--- GIVEN RECORDS ---
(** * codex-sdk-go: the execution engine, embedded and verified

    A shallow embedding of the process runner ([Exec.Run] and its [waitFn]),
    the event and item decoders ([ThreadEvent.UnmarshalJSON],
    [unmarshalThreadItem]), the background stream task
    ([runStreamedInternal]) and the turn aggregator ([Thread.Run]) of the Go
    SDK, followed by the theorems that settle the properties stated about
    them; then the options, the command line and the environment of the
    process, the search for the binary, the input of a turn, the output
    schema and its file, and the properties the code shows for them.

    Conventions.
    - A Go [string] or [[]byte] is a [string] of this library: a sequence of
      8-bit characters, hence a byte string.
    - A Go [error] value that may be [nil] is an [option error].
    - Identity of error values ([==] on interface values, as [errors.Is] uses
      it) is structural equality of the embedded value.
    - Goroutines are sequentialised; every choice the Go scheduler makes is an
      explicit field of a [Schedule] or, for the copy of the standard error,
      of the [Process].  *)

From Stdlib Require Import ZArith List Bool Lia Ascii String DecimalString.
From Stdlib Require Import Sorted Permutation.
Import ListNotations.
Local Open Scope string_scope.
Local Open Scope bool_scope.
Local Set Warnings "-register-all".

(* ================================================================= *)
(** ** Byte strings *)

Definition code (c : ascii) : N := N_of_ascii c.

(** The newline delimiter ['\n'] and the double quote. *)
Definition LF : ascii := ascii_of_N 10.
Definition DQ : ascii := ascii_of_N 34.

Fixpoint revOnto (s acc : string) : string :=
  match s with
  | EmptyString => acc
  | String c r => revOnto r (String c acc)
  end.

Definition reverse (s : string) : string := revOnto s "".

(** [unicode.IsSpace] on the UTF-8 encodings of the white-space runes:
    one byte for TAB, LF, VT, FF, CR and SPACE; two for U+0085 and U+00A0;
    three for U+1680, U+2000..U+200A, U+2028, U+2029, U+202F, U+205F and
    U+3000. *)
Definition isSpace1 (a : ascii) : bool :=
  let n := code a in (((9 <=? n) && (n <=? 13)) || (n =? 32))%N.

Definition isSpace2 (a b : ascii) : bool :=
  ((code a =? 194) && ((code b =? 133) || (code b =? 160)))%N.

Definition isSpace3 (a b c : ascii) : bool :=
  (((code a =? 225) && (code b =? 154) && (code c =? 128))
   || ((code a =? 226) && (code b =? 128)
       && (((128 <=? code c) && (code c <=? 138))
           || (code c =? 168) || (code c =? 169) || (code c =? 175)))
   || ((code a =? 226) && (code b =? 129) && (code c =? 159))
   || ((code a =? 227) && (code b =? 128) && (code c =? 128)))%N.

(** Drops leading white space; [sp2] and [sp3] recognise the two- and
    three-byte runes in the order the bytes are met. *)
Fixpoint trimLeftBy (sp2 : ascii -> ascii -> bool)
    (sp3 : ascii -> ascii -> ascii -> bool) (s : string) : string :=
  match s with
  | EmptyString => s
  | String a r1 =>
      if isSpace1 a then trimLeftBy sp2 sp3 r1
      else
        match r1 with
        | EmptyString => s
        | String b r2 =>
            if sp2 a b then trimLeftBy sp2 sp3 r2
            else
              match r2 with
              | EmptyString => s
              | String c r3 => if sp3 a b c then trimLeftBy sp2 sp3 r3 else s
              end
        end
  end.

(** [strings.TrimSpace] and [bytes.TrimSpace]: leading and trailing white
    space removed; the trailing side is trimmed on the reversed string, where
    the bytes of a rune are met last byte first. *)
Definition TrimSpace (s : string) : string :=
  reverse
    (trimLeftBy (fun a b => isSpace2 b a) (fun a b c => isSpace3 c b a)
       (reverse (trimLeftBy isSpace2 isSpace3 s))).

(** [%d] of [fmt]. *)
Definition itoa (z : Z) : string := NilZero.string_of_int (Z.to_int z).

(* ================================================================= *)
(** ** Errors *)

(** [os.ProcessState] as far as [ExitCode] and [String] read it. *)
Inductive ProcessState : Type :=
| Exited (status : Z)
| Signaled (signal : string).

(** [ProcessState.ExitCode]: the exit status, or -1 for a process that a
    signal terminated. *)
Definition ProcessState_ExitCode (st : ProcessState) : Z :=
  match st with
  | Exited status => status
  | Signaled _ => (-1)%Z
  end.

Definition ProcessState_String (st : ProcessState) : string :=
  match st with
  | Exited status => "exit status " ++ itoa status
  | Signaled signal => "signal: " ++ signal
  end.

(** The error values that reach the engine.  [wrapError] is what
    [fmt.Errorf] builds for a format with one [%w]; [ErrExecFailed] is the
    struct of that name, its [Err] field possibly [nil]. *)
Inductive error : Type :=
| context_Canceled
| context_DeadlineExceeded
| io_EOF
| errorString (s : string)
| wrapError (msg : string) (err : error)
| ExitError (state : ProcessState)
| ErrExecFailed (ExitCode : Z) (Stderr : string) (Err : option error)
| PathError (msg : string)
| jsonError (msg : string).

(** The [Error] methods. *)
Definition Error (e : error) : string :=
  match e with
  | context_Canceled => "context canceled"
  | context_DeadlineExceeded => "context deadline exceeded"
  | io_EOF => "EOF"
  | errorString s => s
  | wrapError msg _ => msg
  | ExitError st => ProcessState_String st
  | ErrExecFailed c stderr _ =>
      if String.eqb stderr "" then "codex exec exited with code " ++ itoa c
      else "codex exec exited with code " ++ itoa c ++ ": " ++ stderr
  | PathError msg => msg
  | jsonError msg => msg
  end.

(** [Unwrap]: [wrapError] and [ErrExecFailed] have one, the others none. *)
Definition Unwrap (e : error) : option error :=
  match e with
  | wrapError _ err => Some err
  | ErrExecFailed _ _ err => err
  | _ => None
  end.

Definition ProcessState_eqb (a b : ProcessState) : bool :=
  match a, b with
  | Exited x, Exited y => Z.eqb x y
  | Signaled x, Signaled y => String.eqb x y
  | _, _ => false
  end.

--- DESCRIPTION OF THE TASK ---
Up to and including the line with "process, the search", print every line of the material above, starting from its first line, exactly.

--- TASK RESPONSE ---
(** * codex-sdk-go: the execution engine, embedded and verified

    A shallow embedding of the process runner ([Exec.Run] and its [waitFn]),
    the event and item decoders ([ThreadEvent.UnmarshalJSON],
    [unmarshalThreadItem]), the background stream task
    ([runStreamedInternal]) and the turn aggregator ([Thread.Run]) of the Go
    SDK, followed by the theorems that settle the properties stated about
    them; then the options, the command line and the environment of the
    process, the search for the binary, the input of a turn, the output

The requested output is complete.